LENDER'S WAIVER AND OPTION AGREEMENT
Value Partners, Ltd., a Texas limited partnership (the "Lender"), the
lender in that First Amended Loan Agreement, dated December 19, 1997 ("Loan
Agreement") and Trans World Gaming, Corp., a Nevada corporation (the
"Borrower"), the borrower in the Loan Agreement, do hereby agree as follows:
1. Borrower has requested an advance in the sum of $250,000 pursuant
to he Loan Agreement to fund the Bishkek casino acquisition (the "Bishkek
Transaction") as set forth in the Loan Agreement.
2. Lender acknowledges that the Borrower has disclosed the following
as to the referenced Sections in the Loan Agreement:
a. Section 9 -- The Xxxxxxxx Transaction and the Florida
Transaction are not advancing as of the date hereof.
b. Section 10 - Due to governmental decree, the Borrower has
closed the Boxer Casino, believes that such closure could be temporary, but
cannot predict whether or when the Boxer Casino may reopen (if at all).

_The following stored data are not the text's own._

(* ===== verification/KubeTypes.v ===== *)
(** * The Kubernetes API objects the operator reads and builds

    The structs of [k8s.io/api] and [k8s.io/apimachinery] are outside the repository; their
    fields are those of the schemas in [src/config/crd/bases]. A field the operator only copies
    has type [opaque]; a group of fields it never looks at is one [..._rest] field. A pointer is
    an [option], a slice an [option (list _)] (nil is [None]), a [map[string]string] a
    [gomap string]; [int32] and [int64] fields are integers of type [Z]. *)
From S2P Require Import Prelude GoStrings.

(** A value that is only copied; [None] is its zero value where the type is [option opaque]. *)
Inductive opaque := Opaque (repr : string).

(** ** Metadata *)

Record NamespacedName := { nn_Namespace : string; nn_Name : string }.

Record OwnerReference := { owner_Kind : string; owner_Name : string; owner_Controller : bool }.

Record ObjectMeta := {
  meta_Name : string;
  meta_Namespace : string;
  meta_Labels : gomap string;
  meta_Annotations : gomap string;
  meta_OwnerReferences : slice OwnerReference;
  meta_Generation : Z;
  meta_Deleted : bool; (* DeletionTimestamp is set *)
  meta_rest : option opaque
}.

Definition meta_zero : ObjectMeta := {|
  meta_Name := ""; meta_Namespace := ""; meta_Labels := None; meta_Annotations := None;
  meta_OwnerReferences := None; meta_Generation := 0; meta_Deleted := false; meta_rest := None |}.

Definition meta_set_Name (v : string) (m : ObjectMeta) : ObjectMeta := {|
  meta_Name := v; meta_Namespace := meta_Namespace m; meta_Labels := meta_Labels m;
  meta_Annotations := meta_Annotations m; meta_OwnerReferences := meta_OwnerReferences m;
  meta_Generation := meta_Generation m; meta_Deleted := meta_Deleted m; meta_rest := meta_rest m |}.

Definition meta_set_Namespace (v : string) (m : ObjectMeta) : ObjectMeta := {|
  meta_Name := meta_Name m; meta_Namespace := v; meta_Labels := meta_Labels m;
  meta_Annotations := meta_Annotations m; meta_OwnerReferences := meta_OwnerReferences m;
  meta_Generation := meta_Generation m; meta_Deleted := meta_Deleted m; meta_rest := meta_rest m |}.

Definition meta_set_Labels (v : gomap string) (m : ObjectMeta) : ObjectMeta := {|
  meta_Name := meta_Name m; meta_Namespace := meta_Namespace m; meta_Labels := v;
  meta_Annotations := meta_Annotations m; meta_OwnerReferences := meta_OwnerReferences m;
  meta_Generation := meta_Generation m; meta_Deleted := meta_Deleted m; meta_rest := meta_rest m |}.

Definition meta_set_Annotations (v : gomap string) (m : ObjectMeta) : ObjectMeta := {|
  meta_Name := meta_Name m; meta_Namespace := meta_Namespace m; meta_Labels := meta_Labels m;
  meta_Annotations := v; meta_OwnerReferences := meta_OwnerReferences m;
  meta_Generation := meta_Generation m; meta_Deleted := meta_Deleted m; meta_rest := meta_rest m |}.

Definition meta_set_OwnerReferences (v : slice OwnerReference) (m : ObjectMeta) : ObjectMeta := {|
  meta_Name := meta_Name m; meta_Namespace := meta_Namespace m; meta_Labels := meta_Labels m;
  meta_Annotations := meta_Annotations m; meta_OwnerReferences := v;
  meta_Generation := meta_Generation m; meta_Deleted := meta_Deleted m; meta_rest := meta_rest m |}.

(** [client.ObjectKeyFromObject] *)
Definition ObjectKey (m : ObjectMeta) : NamespacedName :=
  {| nn_Namespace := meta_Namespace m; nn_Name := meta_Name m |}.

(** ** Containers *)

Inductive IntOrString := FromInt (n : Z) | FromString (s : string).

Record ContainerPort := {
  port_Name : string;
  port_HostPort : Z;
  port_ContainerPort : Z;
  port_Protocol : string;
  port_HostIP : string
}.

Definition port_set_Name (v : string) (p : ContainerPort) : ContainerPort := {|
  port_Name := v; port_HostPort := port_HostPort p; port_ContainerPort := port_ContainerPort p;
  port_Protocol := port_Protocol p; port_HostIP := port_HostIP p |}.

Definition port_set_ContainerPort (v : Z) (p : ContainerPort) : ContainerPort := {|
  port_Name := port_Name p; port_HostPort := port_HostPort p; port_ContainerPort := v;
  port_Protocol := port_Protocol p; port_HostIP := port_HostIP p |}.

(** A [ContainerPort] literal with the three fields the operator sets. *)
Definition mkPort (name : string) (n : Z) (protocol : string) : ContainerPort := {|
  port_Name := name; port_HostPort := 0; port_ContainerPort := n; port_Protocol := protocol;
  port_HostIP := "" |}.

Definition ProtocolTCP : string := "TCP".

(** [ValueFrom] with a [FieldRef], or another source. *)
Inductive EnvVarSource := FieldRef (fieldPath : string) | OtherSource (o : opaque).

Record EnvVar := { env_Name : string; env_Value : string; env_ValueFrom : option EnvVarSource }.

Definition mkEnv (name value : string) : EnvVar :=
  {| env_Name := name; env_Value := value; env_ValueFrom := None |}.

Record VolumeMount := {
  vm_Name : string;
  vm_ReadOnly : bool;
  vm_MountPath : string;
  vm_SubPath : string;
  vm_rest : option opaque
}.

Inductive ProbeHandler :=
| TCPSocket (port : IntOrString)
| HTTPGet (path : string) (port : IntOrString) (scheme : string)
| OtherHandler (o : opaque).

Record Probe := {
  probe_Handler : ProbeHandler;
  probe_InitialDelaySeconds : Z;
  probe_TimeoutSeconds : Z;
  probe_PeriodSeconds : Z;
  probe_FailureThreshold : Z;
  probe_rest : option opaque
}.

Record Container := {
  ctr_Name : string;
  ctr_Image : string;
  ctr_Command : slice string;
  ctr_Args : slice string;
  ctr_WorkingDir : string;
  ctr_Ports : slice ContainerPort;
  ctr_EnvFrom : slice opaque;
  ctr_Env : slice EnvVar;
  ctr_Resources : option opaque; (* None: the zero ResourceRequirements *)
  ctr_VolumeMounts : slice VolumeMount;
  ctr_VolumeDevices : slice opaque;
  ctr_LivenessProbe : option Probe;
  ctr_ReadinessProbe : option Probe;
  ctr_StartupProbe : option Probe;
  ctr_Lifecycle : option opaque;
  ctr_TerminationMessagePath : string;
  ctr_TerminationMessagePolicy : string;
  ctr_ImagePullPolicy : string;
  ctr_SecurityContext : option opaque;
  ctr_Stdin : bool;
  ctr_StdinOnce : bool;
  ctr_TTY : bool
}.

Definition ctr_zero : Container := {|
  ctr_Name := ""; ctr_Image := ""; ctr_Command := None; ctr_Args := None; ctr_WorkingDir := "";
  ctr_Ports := None; ctr_EnvFrom := None; ctr_Env := None; ctr_Resources := None;
  ctr_VolumeMounts := None; ctr_VolumeDevices := None; ctr_LivenessProbe := None;
  ctr_ReadinessProbe := None; ctr_StartupProbe := None; ctr_Lifecycle := None;
  ctr_TerminationMessagePath := ""; ctr_TerminationMessagePolicy := "";
  ctr_ImagePullPolicy := ""; ctr_SecurityContext := None; ctr_Stdin := false;
  ctr_StdinOnce := false; ctr_TTY := false |}.

(** The container with new values for the fields the operator assigns. *)
Definition ctr_with (name image pull : string) (command args : slice string)
    (ports : slice ContainerPort) (env : slice EnvVar) (mounts : slice VolumeMount)
    (liveness readiness : option Probe) (c : Container) : Container := {|
  ctr_Name := name; ctr_Image := image; ctr_Command := command; ctr_Args := args;
  ctr_WorkingDir := ctr_WorkingDir c; ctr_Ports := ports; ctr_EnvFrom := ctr_EnvFrom c;
  ctr_Env := env; ctr_Resources := ctr_Resources c; ctr_VolumeMounts := mounts;
  ctr_VolumeDevices := ctr_VolumeDevices c; ctr_LivenessProbe := liveness;
  ctr_ReadinessProbe := readiness; ctr_StartupProbe := ctr_StartupProbe c;
  ctr_Lifecycle := ctr_Lifecycle c; ctr_TerminationMessagePath := ctr_TerminationMessagePath c;
  ctr_TerminationMessagePolicy := ctr_TerminationMessagePolicy c;
  ctr_ImagePullPolicy := pull; ctr_SecurityContext := ctr_SecurityContext c;
  ctr_Stdin := ctr_Stdin c; ctr_StdinOnce := ctr_StdinOnce c; ctr_TTY := ctr_TTY c |}.

Definition ctr_set_Name (v : string) (c : Container) : Container :=
  ctr_with v (ctr_Image c) (ctr_ImagePullPolicy c) (ctr_Command c) (ctr_Args c) (ctr_Ports c)
    (ctr_Env c) (ctr_VolumeMounts c) (ctr_LivenessProbe c) (ctr_ReadinessProbe c) c.
Definition ctr_set_Command (v : slice string) (c : Container) : Container :=
  ctr_with (ctr_Name c) (ctr_Image c) (ctr_ImagePullPolicy c) v (ctr_Args c) (ctr_Ports c)
    (ctr_Env c) (ctr_VolumeMounts c) (ctr_LivenessProbe c) (ctr_ReadinessProbe c) c.
Definition ctr_set_Args (v : slice string) (c : Container) : Container :=
  ctr_with (ctr_Name c) (ctr_Image c) (ctr_ImagePullPolicy c) (ctr_Command c) v (ctr_Ports c)
    (ctr_Env c) (ctr_VolumeMounts c) (ctr_LivenessProbe c) (ctr_ReadinessProbe c) c.
Definition ctr_set_Ports (v : slice ContainerPort) (c : Container) : Container :=
  ctr_with (ctr_Name c) (ctr_Image c) (ctr_ImagePullPolicy c) (ctr_Command c) (ctr_Args c) v
    (ctr_Env c) (ctr_VolumeMounts c) (ctr_LivenessProbe c) (ctr_ReadinessProbe c) c.
Definition ctr_set_Env (v : slice EnvVar) (c : Container) : Container :=
  ctr_with (ctr_Name c) (ctr_Image c) (ctr_ImagePullPolicy c) (ctr_Command c) (ctr_Args c)
    (ctr_Ports c) v (ctr_VolumeMounts c) (ctr_LivenessProbe c) (ctr_ReadinessProbe c) c.
Definition ctr_set_VolumeMounts (v : slice VolumeMount) (c : Container) : Container :=
  ctr_with (ctr_Name c) (ctr_Image c) (ctr_ImagePullPolicy c) (ctr_Command c) (ctr_Args c)
    (ctr_Ports c) (ctr_Env c) v (ctr_LivenessProbe c) (ctr_ReadinessProbe c) c.

(** ** Pods *)

Inductive VolumeSource :=
| EmptyDir
| ConfigMapSource (name : string) (items : list (string * string))
| SecretSource (secretName : string)
| OtherVolume (o : opaque).

Record Volume := { vol_Name : string; vol_Source : VolumeSource }.

Record PodSpec := {
  pod_TerminationGracePeriodSeconds : option Z;
  pod_Affinity : option opaque;
  pod_Tolerations : slice opaque;
  pod_NodeName : string;
  pod_NodeSelector : gomap string;
  pod_SecurityContext : option opaque;
  pod_InitContainers : slice Container;
  pod_Containers : slice Container;
  pod_Volumes : slice Volume;
  pod_rest : option opaque
}.

Record PodTemplateSpec := { tpl_Meta : ObjectMeta; tpl_Spec : PodSpec }.

(** ** Persistent volume claims *)

(** A [resource.Quantity] is represented by its value, an integer. *)
Record PVCSpec := {
  pvcs_AccessModes : slice string;
  pvcs_Requests : option (gmap string Z);
  pvcs_rest : option opaque
}.

Record PersistentVolumeClaim := { pvc_Meta : ObjectMeta; pvc_Spec : PVCSpec }.

(** A [PersistentVolumeClaimTemplate] has the same two fields. *)
Record PVCTemplate := { pvct_Meta : ObjectMeta; pvct_Spec : PVCSpec }.

(** ** Workloads *)

Record StatefulSetSpec := {
  sts_Replicas : option Z;
  sts_ServiceName : string;
  sts_Selector : gomap string;
  sts_PodManagementPolicy : string;
  sts_Template : PodTemplateSpec;
  sts_VolumeClaimTemplates : slice PersistentVolumeClaim;
  sts_UpdateStrategy : option opaque;
  sts_MinReadySeconds : Z;
  sts_rest : option opaque
}.

(** [sts_readyReplicas] is [Status.ReadyReplicas], which JSON omits when it is zero. *)
Record StatefulSet := {
  sts_Meta : ObjectMeta;
  sts_Spec : StatefulSetSpec;
  sts_readyReplicas : Z
}.

Definition sts_set_Meta (v : ObjectMeta) (s : StatefulSet) : StatefulSet :=
  {| sts_Meta := v; sts_Spec := sts_Spec s; sts_readyReplicas := sts_readyReplicas s |}.
Definition sts_set_Spec (v : StatefulSetSpec) (s : StatefulSet) : StatefulSet :=
  {| sts_Meta := sts_Meta s; sts_Spec := v; sts_readyReplicas := sts_readyReplicas s |}.
Definition sts_set_VolumeClaimTemplates (v : slice PersistentVolumeClaim) (s : StatefulSetSpec)
    : StatefulSetSpec := {|
  sts_Replicas := sts_Replicas s; sts_ServiceName := sts_ServiceName s;
  sts_Selector := sts_Selector s; sts_PodManagementPolicy := sts_PodManagementPolicy s;
  sts_Template := sts_Template s; sts_VolumeClaimTemplates := v;
  sts_UpdateStrategy := sts_UpdateStrategy s; sts_MinReadySeconds := sts_MinReadySeconds s;
  sts_rest := sts_rest s |}.

Record DeploymentSpec := {
  dep_Replicas : option Z;
  dep_Selector : gomap string;
  dep_Template : PodTemplateSpec;
  dep_rest : option opaque
}.

Record Deployment := {
  dep_Meta : ObjectMeta;
  dep_Spec : DeploymentSpec;
  dep_readyReplicas : Z
}.

Definition dep_set_Meta (v : ObjectMeta) (d : Deployment) : Deployment :=
  {| dep_Meta := v; dep_Spec := dep_Spec d; dep_readyReplicas := dep_readyReplicas d |}.
Definition dep_set_Spec (v : DeploymentSpec) (d : Deployment) : Deployment :=
  {| dep_Meta := dep_Meta d; dep_Spec := v; dep_readyReplicas := dep_readyReplicas d |}.

(** ** Services and config maps *)

Record ServicePort := {
  sport_Name : string;
  sport_Protocol : string;
  sport_Port : Z;
  sport_rest : option opaque
}.

Record ServiceSpec := {
  svc_Ports : slice ServicePort;
  svc_Selector : gomap string;
  svc_ClusterIP : string;
  svc_PublishNotReadyAddresses : bool;
  svc_rest : option opaque
}.

Record Service := { svc_Meta : ObjectMeta; svc_Spec : ServiceSpec }.

Definition svc_set_Meta (v : ObjectMeta) (s : Service) : Service :=
  {| svc_Meta := v; svc_Spec := svc_Spec s |}.
Definition svc_set_Spec (v : ServiceSpec) (s : Service) : Service :=
  {| svc_Meta := svc_Meta s; svc_Spec := v |}.

Definition ClusterIPNone : string := "None".

Record ConfigMap := { cm_Meta : ObjectMeta; cm_Data : gomap string }.

(** ** Conditions *)

Definition ConditionTrue : string := "True".
Definition ConditionFalse : string := "False".

(** [cond_LastTransitionTime] counts nanoseconds from the zero time, which is [0]. *)
Record Condition := {
  cond_Type : string;
  cond_Status : string;
  cond_ObservedGeneration : Z;
  cond_LastTransitionTime : Z;
  cond_Reason : string;
  cond_Message : string
}.

Definition mkCondition (type status reason message : string) : Condition := {|
  cond_Type := type; cond_Status := status; cond_ObservedGeneration := 0;
  cond_LastTransitionTime := 0; cond_Reason := reason; cond_Message := message |}.

(** ** Decidable equality *)

#[export] Instance opaque_eq_dec : EqDecision opaque.
Proof. solve_decision. Defined.
#[export] Instance NamespacedName_eq_dec : EqDecision NamespacedName.
Proof. solve_decision. Defined.
#[export] Instance OwnerReference_eq_dec : EqDecision OwnerReference.
Proof. solve_decision. Defined.
#[export] Instance ContainerPort_eq_dec : EqDecision ContainerPort.
Proof. solve_decision. Defined.
#[export] Instance EnvVarSource_eq_dec : EqDecision EnvVarSource.
Proof. solve_decision. Defined.
#[export] Instance EnvVar_eq_dec : EqDecision EnvVar.
Proof. solve_decision. Defined.
#[export] Instance Condition_eq_dec : EqDecision Condition.
Proof. solve_decision. Defined.

(** ** Lemmas *)

Lemma ObjectKey_set_Annotations v m : ObjectKey (meta_set_Annotations v m) = ObjectKey m.
Proof. done. Qed.
Lemma ObjectKey_set_Owners v m : ObjectKey (meta_set_OwnerReferences v m) = ObjectKey m.
Proof. done. Qed.

#[export] Hint Rewrite ObjectKey_set_Annotations ObjectKey_set_Owners : hop_rw.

c. Section 13(d) -- The following litigation has been commenced,
involving the Borrower, since the date of the Loan Agreement:
i. Petition for Concursus regarding the sub-lease with Prime
Properties, Inc. ("Prime Properties") in the 15th Judicial District Court,
Lafayette Parish, Louisiana, Case No. 97-6174-D;
ii. PRIME PROPERTIES, INC. V. NATIONAL AUTO/TRUCK STOPS,
INC., U.S. District Court, Western District of Louisiana, Case No.
CV98-0076-L-O regarding Prime's claim of the breach of its franchise
agreement with the defendant therein; and,
iii. Voluntary Petition in Bankruptcy of Prime, U.S Bankruptcy
Court for the Western District of Louisiana, Case no. 98BK-50087.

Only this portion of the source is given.